How many Insulet (PODD) shares or units does Robert Luther Huffines hold after this award?

After receiving 111 deferred common stock units, Huffines’ reported holdings total 638 shares or units of Insulet common stock. This figure reflects his direct non-derivative position following the March 31, 2026 compensation-related award.

At what price were the Insulet (PODD) deferred stock units granted to director Huffines?

The 111 deferred common stock units granted to Huffines were valued at $209.84 per unit. This price is used for reporting purposes in the Form 4 and reflects the per-unit value of the compensation award on the grant date.

How and when will the Insulet (PODD) deferred common stock units be converted into shares?
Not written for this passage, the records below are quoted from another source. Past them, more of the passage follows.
(** * ObbSegValidator: matching and statistics of the OBB + segmentation validator

  A shallow embedding of [ultralytics/models/yolo/obb_seg/val.py].

  Tensors are lists: a 2-D float tensor is a list of rows, a stack of
  masks is a list of [H x W] rasters together with its spatial shape (so
  that an empty stack still has a resolution).  Float entries are
  rationals; the numeric collaborators that really need floating point
  (probabilistic IoU, bilinear interpolation, mask decoding, box
  rescaling) are fields of a record of collaborators.  An operation that
  raises in Python returns [None]. *)

From Stdlib Require Import QArith.
From stdpp Require Import gmap strings list.

Local Open Scope nat_scope.

(** ** Tensors *)

Module Tensor.

Abbreviation Row := (list Q).
Abbreviation Tensor2 := (list (list Q)).
Abbreviation Plane := (list (list Q)).

(** A stack of masks of shape [(len, H, W)]; [mask_hw] is [shape[1:]]. *)
Record Masks := { mask_hw : nat * nat; planes : list Plane }.

(** A boolean matrix of shape [(len brows, ncols)]. *)
Record BoolMatrix := { ncols : nat; brows : list (list bool) }.

(** [torch.zeros(n, m, dtype=torch.bool)] *)
Definition zeros (n m : nat) : BoolMatrix :=
  {| ncols := m; brows := replicate n (replicate m false) |}.

(** [t[:, :k]] *)
Definition cols_to (k : nat) (t : Tensor2) : Tensor2 := take k <$> t.

(** [t[:, -1:]] *)
Definition last_col (t : Tensor2) : Tensor2 :=
  (fun r => drop (length r - 1) r) <$> t.

(** [t[:, a:-1]] *)
Definition cols_from_to_last (a : nat) (t : Tensor2) : Tensor2 :=
  (fun r => drop a (take (length r - 1) r)) <$> t.

(** [torch.cat([a, b], dim=1)] for tensors with the same number of rows *)
Definition cat1 (a b : Tensor2) : Tensor2 := zip_with app a b.

(** [t[:, k]]: raises [IndexError] when the tensor has no column [k]. *)
Definition col (k : nat) (t : Tensor2) : option (list Q) :=
  mapM (fun r : Row => r !! k) t.

(** [t[:, k] = x]: in-place column assignment, [IndexError] without
    column [k]. *)
Definition set_col (k : nat) (x : Q) (t : Tensor2) : option Tensor2 :=
  mapM (fun r : Row => if decide (k < length r) then Some (<[k:=x]> r) else None) t.

(** [m.view(m.shape[0], -1)] of a stack that has elements, as the stacks
    that [update_metrics] passes on have; on a stack without elements torch
    raises. *)
Definition view_flat (m : Masks) : Tensor2 := (fun p : Plane => concat p) <$> planes m.

(** [m.repeat(n, 1, 1)] *)
Definition repeat0 (n : nat) (m : Masks) : Masks :=
  {| mask_hw := mask_hw m; planes := concat (replicate n (planes m)) |}.

(** [m.gt_(c)]: 1.0 where the entry is strictly greater than [c]. *)
Definition gt_ (c : Q) (m : Masks) : Masks :=
  {| mask_hw := mask_hw m;
     planes := fmap (M:=list) (fmap (M:=list) (fmap (M:=list)
                 (fun x : Q => if Qlt_le_dec c x then 1%Q else 0%Q))) (planes m) |}.

(** One raster of [torch.where(p == i, 1.0, 0.0)]. *)
Definition plane_eq (i : nat) (p : Plane) : Plane :=
  fmap (M:=list) (fmap (M:=list)
    (fun x : Q => if Qeq_bool x (inject_Z (Z.of_nat i)) then 1%Q else 0%Q)) p.

(** [torch.where(m == index, 1.0, 0.0)] with
    [index = torch.arange(nl).view(nl, 1, 1) + 1]: the first dimensions
    [len m] and [nl] broadcast when they are equal or one of them is 1,
    and the comparison raises otherwise. *)
Definition where_eq_index (nl : nat) (m : Masks) : option Masks :=
  let k := length (planes m) in
  if decide (k = nl) then
    Some {| mask_hw := mask_hw m; planes := imap (fun j p => plane_eq (S j) p) (planes m) |}
  else if decide (nl = 1) then
    Some {| mask_hw := mask_hw m; planes := plane_eq 1 <$> planes m |}
  else
    match planes m with
    | [p] => Some {| mask_hw := mask_hw m; planes := (fun j => plane_eq (S j) p) <$> seq 0 nl |}
    | _ => None
    end.

End Tensor.
Import Tensor.

(** ** Geometry kernel *)

(** The numeric collaborators of [ultralytics.utils.metrics] and
  [torch.nn.functional] used by the matching step. *)
Record Geometry := {
(** axis-aligned IoU, imported by the module *)
box_iou : Tensor2 -> Tensor2 -> list (list Q);
(** rotated-box probabilistic IoU, [M x N] *)
batch_probiou : Tensor2 -> Tensor2 -> list (list Q);
(** [F.interpolate(m[None], size, mode="bilinear", align_corners=False)[0]] *)
interpolate_bilinear : list Plane -> nat * nat -> list Plane
}.

Module MaskIoU.

Definition area (a : list Q) : Q := foldr Qplus 0%Q a.

(** One entry of the matrix product [A . B^T]. *)
Definition intersection (a b : list Q) : Q := foldr Qplus 0%Q (zip_with Qmult a b).

(** Modelled from the spec: [mask_iou] of [ultralytics.utils.metrics] is
    not part of the validator module.  Section 4.1: the masks are
    flattened, the intersection is the matrix product, the IoU is
    [inter / (area(A) + area(B) - inter)], and [0/0] is [0]. *)
Definition mask_iou (m1 m2 : Tensor2) : list (list Q) :=
  (fun a => (fun b =>
     let i := intersection a b in
     let u := (area a + area b - i)%Q in
     if Qeq_bool u 0 then 0%Q else (i / u)%Q) <$> m2) <$> m1.

End MaskIoU.
Import MaskIoU.

(** ** Matcher *)

Module Matcher.

(** Step 1: entries whose predicted class differs from the ground-truth
    class are zeroed.  Row [g] of [S] belongs to ground truth [g]. *)
Definition gate (pred_classes true_classes : list Q) (S : list (list Q)) : list (list Q) :=
  zip_with (fun tc row =>
              zip_with (fun pc s => if Qeq_bool pc tc then s else 0%Q) pred_classes row)
           true_classes S.

(** The entries [(g, p, s)] of the matrix with [t <= s]. *)
Definition candidates (t : Q) (S : list (list Q)) : list (nat * nat * Q) :=
  concat (imap (fun g row =>
                  omap (fun ps : nat * Q => if Qle_bool t ps.2 then Some (g, ps.1, ps.2) else None)
                       (imap (fun p s => (p, s)) row)) S).

Fixpoint insert_desc (c : nat * nat * Q) (l : list (nat * nat * Q)) : list (nat * nat * Q) :=
  match l with
  | [] => [c]
  | d :: l' => if Qle_bool c.2 d.2 then d :: insert_desc c l' else c :: l
  end.

(** Best overlap first. *)
Definition sort_desc (l : list (nat * nat * Q)) : list (nat * nat * Q) :=
  foldr insert_desc [] l.

(** Step 2: the best pair is taken and both of its indices are removed
    from consideration; [used] holds the pairs already taken. *)
Fixpoint assign (used : list (nat * nat)) (l : list (nat * nat * Q)) : list (nat * nat) :=
  match l with
  | [] => used
  | (g, p, _) :: l' =>
      if bool_decide (g ∈ used.*1) || bool_decide (p ∈ used.*2)
      then assign used l'
      else assign ((g, p) :: used) l'
  end.

Definition matched (t : Q) (S : list (list Q)) : list nat :=
  (assign [] (sort_desc (candidates t S))).*2.

(** Modelled from the spec: [match_predictions] is inherited from the
    base validator, which is not part of the validator module.  Section
    4.2: class gating, then per threshold a greedy one-to-one assignment
    by best overlap; the output has one row per prediction and one
    column per threshold. *)
Definition match_predictions (iouv : list Q) (pred_classes true_classes : list Q)
    (iou : list (list Q)) : BoolMatrix :=
  let S := gate pred_classes true_classes iou in
  {| ncols := length iouv;
     brows := (fun i => (fun t => bool_decide (i ∈ matched t S)) <$> iouv)
                <$> seq 0 (length pred_classes) |}.

End Matcher.
Import Matcher.

(** ** Correct-prediction matrix of one sample *)

Section ProcessBatch.

Context (G : Geometry) (iouv : list Q).

(** [_process_batch(detections, gt_bboxes, gt_cls, pred_masks=None,
    gt_masks=None, overlap=False, masks=False)] *)
Definition _process_batch (detections gt_bboxes : Tensor2) (gt_cls : list Q)
    (pred_masks gt_masks : option Masks) (overlap masks : bool) : option BoolMatrix :=
  iou ←
    (if masks then
       gt_masks ← gt_masks;
       pred_masks ← pred_masks;
       gt_masks ←
         (if overlap then
            let nl := length gt_cls in
            where_eq_index nl (repeat0 nl gt_masks)
          else Some gt_masks);
       let gt_masks :=
         if decide (mask_hw gt_masks = mask_hw pred_masks) then gt_masks
         else gt_ (1 # 2)
                {| mask_hw := mask_hw pred_masks;
                   planes := interpolate_bilinear G (planes gt_masks) (mask_hw pred_masks) |} in
       Some (mask_iou (view_flat gt_masks) (view_flat pred_masks))
     else
       Some (batch_probiou G gt_bboxes (cat1 (cols_to 4 detections) (last_col detections))));
  cls ← col 5 detections;
  Some (match_predictions iouv cls gt_cls iou).

End ProcessBatch.

(** ** Validator state *)

Abbreviation Proto := (list (list (list Q))).

(** [((ratio_h, ratio_w), (pad_w, pad_h))] *)
Definition RatioPad := ((Q * Q) * (Q * Q))%type.

(** The fields of [self.args] that the validator reads. *)
Record Args := {
  save_json : bool;
  save_txt : bool;
  save_conf : bool;
  single_cls : bool;
  overlap_mask : bool;
  plots : bool
}.

(** The two functions [self.process] can be bound to. *)
Inductive MaskDecoder := ProcessMaskNative | ProcessMaskObbSeg.

(** The collaborators of [ultralytics.utils.ops] and of the export
    boundary. *)
Record Ops := {
  (** one row of [ops.scale_boxes(img1_shape, boxes, img0_shape,
      ratio_pad=ratio_pad, xywh=True)], which works in place on the first
      four columns *)
  scale_box : nat * nat -> nat * nat -> RatioPad -> Q * Q * Q * Q -> Q * Q * Q * Q;
  (** [ops.process_mask_native(protos, masks_in, bboxes, shape)] *)
  process_mask_native : Proto -> Tensor2 -> Tensor2 -> nat * nat -> Masks;
  (** [ops.process_mask_obb_seg(protos, masks_in, bboxes, shape)] *)
  process_mask_obb_seg : Proto -> Tensor2 -> Tensor2 -> nat * nat -> Masks;
  (** [torch.as_tensor(m, dtype=torch.uint8)] *)
  as_uint8 : Masks -> Masks;
  (** [ops.scale_image(m.permute(1, 2, 0)..., ori_shape, ratio_pad=...)] *)
  scale_image : Masks -> nat * nat -> RatioPad -> Masks;
  (** the entries [pred_to_json] appends to [self.jdict] when the export
      goes through *)
  pred_to_json : Tensor2 -> string -> Masks -> list string
}.

(** The per-sample dictionary [stat]. *)
Record Stat := {
  stat_conf : list Q;
  stat_pred_cls : list Q;
  stat_tp : BoolMatrix;
  stat_tp_m : BoolMatrix;
  stat_target_cls : list Q;
  stat_target_img : list Q
}.

(** [self.stats]: one list per key. *)
Record Stats := {
  tp_m : list BoolMatrix;
  tp : list BoolMatrix;
  conf : list (list Q);
  pred_cls : list (list Q);
  target_cls : list (list Q);
  target_img : list (list Q)
}.

(** [dict(tp_m=[], tp=[], conf=[], pred_cls=[], target_cls=[], target_img=[])] *)
Definition empty_stats : Stats :=
  {| tp_m := []; tp := []; conf := []; pred_cls := []; target_cls := []; target_img := [] |}.

(** [for k in self.stats.keys(): self.stats[k].append(stat[k])] *)
Definition append_stat (s : Stat) (a : Stats) : Stats :=
  {| tp_m := tp_m a ++ [stat_tp_m s];
     tp := tp a ++ [stat_tp s];
     conf := conf a ++ [stat_conf s];
     pred_cls := pred_cls a ++ [stat_pred_cls s];
     target_cls := target_cls a ++ [stat_target_cls s];
     target_img := target_img a ++ [stat_target_img s] |}.

(** Calls whose only effect is outside the validator. *)
Inductive Event :=
| CheckRequirements (req : string)
| ConfusionProcessBatch (detections : option Tensor2) (gt_bboxes : Tensor2) (gt_cls : list Q)
| SaveOneTxt (predn : Tensor2) (pred_masks : Masks) (with_conf : bool) (shape : nat * nat)
    (im_file : string).

Record Validator := {
  args : Args;
  (** [self.iouv]; [self.niou] is its number of elements *)
  iouv : list Q;
  is_coco : bool;
  batch_i : nat;
  metrics_keys : list string;
  process : option MaskDecoder;
  plot_masks : list Masks;
  stats : Stats;
  seen : nat;
  jdict : list string;
  events : list Event
}.

Definition niou (v : Validator) : nat := length (iouv v).

Definition set_process (d : option MaskDecoder) (v : Validator) : Validator :=
  {| args := args v; iouv := iouv v; is_coco := is_coco v; batch_i := batch_i v;
     metrics_keys := metrics_keys v; process := d; plot_masks := plot_masks v;
     stats := stats v; seen := seen v; jdict := jdict v; events := events v |}.

Definition set_plot_masks (p : list Masks) (v : Validator) : Validator :=
  {| args := args v; iouv := iouv v; is_coco := is_coco v; batch_i := batch_i v;
     metrics_keys := metrics_keys v; process := process v; plot_masks := p;
     stats := stats v; seen := seen v; jdict := jdict v; events := events v |}.

Definition set_stats (s : Stats) (v : Validator) : Validator :=
  {| args := args v; iouv := iouv v; is_coco := is_coco v; batch_i := batch_i v;
     metrics_keys := metrics_keys v; process := process v; plot_masks := plot_masks v;
     stats := s; seen := seen v; jdict := jdict v; events := events v |}.

Definition set_seen (n : nat) (v : Validator) : Validator :=
  {| args := args v; iouv := iouv v; is_coco := is_coco v; batch_i := batch_i v;
     metrics_keys := metrics_keys v; process := process v; plot_masks := plot_masks v;
     stats := stats v; seen := n; jdict := jdict v; events := events v |}.

Definition set_jdict (j : list string) (v : Validator) : Validator :=
  {| args := args v; iouv := iouv v; is_coco := is_coco v; batch_i := batch_i v;
     metrics_keys := metrics_keys v; process := process v; plot_masks := plot_masks v;
     stats := stats v; seen := seen v; jdict := j; events := events v |}.
Lemma generateArtworkForItem_Returns_full this env itemIndex collection traits
  traitValues layerIndex imageLayers conflicts downloadPath persisted tick composite tick' :
  generateArtworkForItem this env itemIndex collection traits traitValues layerIndex
    imageLayers conflicts downloadPath persisted tick = Returns (Some composite, tick') ->
  exists base resolved tick1,
    drawUnusedPairs env traits traitValues persisted (Nat.pred numRetries) tick
      = Returns ((base, false), tick1) /\
    resolveConflicts env base conflicts traitValues tick1 = Returns (resolved, tick') /\
    composite
    = ImageComposite.mk
        (Env.upload env
           (ArtworkGenerator.projectId this +:+ "/" +:+ Collection.id collection +:+
            "/generated/" +:+ ArtworkGenerator.compositeGroupId this +:+ "/" +:+
            pretty itemIndex +:+ ".png"))
        (sortTraitValuePairs (map (attachImageLayer layerIndex) resolved))
        (traitsHash (sortTraitValuePairs (map (attachImageLayer layerIndex) resolved))) /\
    compositeImages env
      (map (fun imageLayer => Some (downloadPathForImageLayer this env imageLayer))
         (sortedImageLayersInjectingCompanions
            (sortTraitValuePairs (map (attachImageLayer layerIndex) resolved))
            imageLayers))
      (pathJoin downloadPath (pretty itemIndex +:+ ".png"))
    = Returns true.
Proof.
  unfold generateArtworkForItem. intros Hrun.
  invert_bind Hrun as drawn Hdrawn. destruct drawn as [base failed].
  destruct failed; [apply ret_Returns in Hrun as [Hrun _]; discriminate|].
  invert_bind Hrun as resolved Hresolved.
  invert_bind Hrun as succeeded Hcomposited.
  apply liftOutcome_Returns in Hcomposited as [Hcomposited <-].
  destruct succeeded; [|apply ret_Returns in Hrun as [Hrun _]; discriminate].
  apply ret_Returns in Hrun as [Hrun <-]. injection Hrun as <-.
  exists base, resolved. eauto 10.
Qed.
(** * Strategy-map: the diagram scene and its interaction controller

    A shallow embedding of the TypeScript model classes ([Point], [Node],
    [Arrow], [TextLabel], [Whiteboard], [SelectionBox], [Diagram]) and of the
    [InteractionManager] state machine, followed by the properties of the
    scene and of the controller that are proved about them.

    Conventions of the embedding.
    - A JavaScript [number] is an element of an abstract carrier with the
      operations the code uses ([JSNumber]).  No law of arithmetic is assumed
      unless a statement lists it, so the general theorems hold for IEEE
      doubles as well as for exact arithmetic.
    - A JavaScript [string] is kept as the bytes of its UTF-8 encoding;
      its [length] is counted in UTF-16 code units, as JavaScript counts
      it ([JsString.length]).
    - A [Map<string, V>] is an association list in insertion order
      ([JsMap]); a [Set<string>] is a duplicate-free list in insertion
      order ([JsSet]).
    - [Node] objects are shared between the scene and the arrows that point
      at them, so they live in a store ([Runtime.heap]) and are referred to
      by location.  Arrows, text labels and whiteboards are reached only
      through the scene's own maps and are kept there by value.
    - The static [nextId] counters of the four entity classes and the
      browser console are fields of [Runtime.t].
    - Callbacks into the host ([onUpdate], [onToolChange],
      [onRequestTextEdit]) are recorded as emitted notifications. *)

From Stdlib Require Import ZArith List String Ascii Bool Lia.
From Stdlib Require Import DecimalString DecimalNat.
Import ListNotations.
Local Open Scope string_scope.
Local Open Scope list_scope.

Set Implicit Arguments.

(** ** JavaScript numbers *)

Class JSNumber : Type := {
  num : Type;
  lit : Z -> num;                 (* an integer literal *)
  nadd : num -> num -> num;
  nsub : num -> num -> num;
  nmul : num -> num -> num;
  ndiv : num -> num -> num;
  nle : num -> num -> bool;       (* a <= b *)
  nlt : num -> num -> bool;       (* a < b *)
  neq : num -> num -> bool;       (* a === b *)
  nsqrt : num -> num;             (* Math.sqrt *)
  natan2 : num -> num -> num;     (* Math.atan2(y, x) *)
  ncos : num -> num;
  nsin : num -> num;
  nmax : num -> num -> num;
  nmin : num -> num -> num;
  nabs : num -> num
}.

Declare Scope js_scope.
Delimit Scope js_scope with js.
Infix "+" := nadd : js_scope.
Infix "-" := nsub : js_scope.
Infix "*" := nmul : js_scope.
Infix "/" := ndiv : js_scope.
Infix "<=?" := nle : js_scope.
Infix "<?" := nlt : js_scope.
Notation "a >=? b" := (nle b a) (at level 70) : js_scope.
Notation "a >? b" := (nlt b a) (at level 70) : js_scope.
Infix "===" := neq (at level 70) : js_scope.

(** The integer grid.  It is not a model of doubles in general; it agrees
    with them where a computation stays within what both represent
    exactly:
    - [nadd], [nsub], [nmul] and the comparisons, as long as the operands
      and the result are integers of magnitude below 2^53;
    - [ndiv] when the divisor divides the dividend (it rounds down
      otherwise, where a double keeps the fraction);
    - [nsqrt] on perfect squares (it rounds down otherwise);
    - the trigonometric functions only for the angle 0, the direction of
      a target straight to the right or at the same place
      ([natan2 0 dx = 0] for [dx >= 0], [ncos 0 = 1], [nsin 0 = 0]); the
      end points of an arrow whose target lies in another direction are
      not those of the code.
    It is used to run the model on concrete scenes. *)
Definition ZNumber : JSNumber := {|
  num := Z;
  lit := fun z => z;
  nadd := Z.add;
  nsub := Z.sub;
  nmul := Z.mul;
  ndiv := Z.div;
  nle := Z.leb;
  nlt := Z.ltb;
  neq := Z.eqb;
  nsqrt := Z.sqrt;
  natan2 := fun _ _ => 0%Z;
  ncos := fun _ => 1%Z;
  nsin := fun _ => 0%Z;
  nmax := Z.max;
  nmin := Z.min;
  nabs := Z.abs
|}.

(** ** Ordered maps and sets keyed by strings *)

Module JsMap.
Section WithValue.
  Variable V : Type.

Definition t := list (string * V).

Fixpoint get (k : string) (m : t) : option V :=
    match m with
    | [] => None
    | (k', v) :: m' => if String.eqb k k' then Some v else get k m'
    end.

Definition has (k : string) (m : t) : bool :=
    match get k m with Some _ => true | None => false end.

  (* Map.prototype.set: an existing key keeps its place in the order. *)
Fixpoint set (k : string) (v : V) (m : t) : t :=
    match m with
    | [] => [(k, v)]
    | (k', v') :: m' =>
        if String.eqb k k' then (k, v) :: m' else (k', v') :: set k v m'
    end.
The deferred common stock units convert one-for-one into Insulet common shares upon distribution. At his election, Huffines can receive the shares in a single lump sum or in substantially equal annual installments under the company’s Deferred Compensation Plan.

Does the Insulet (PODD) Form 4 indicate any insider selling by Robert Luther Huffines?

The Form 4 does not report any selling activity. It shows a single acquisition transaction, coded as a grant or award, where Huffines received 111 deferred common stock units as non-cash compensation, increasing his overall reported holdings.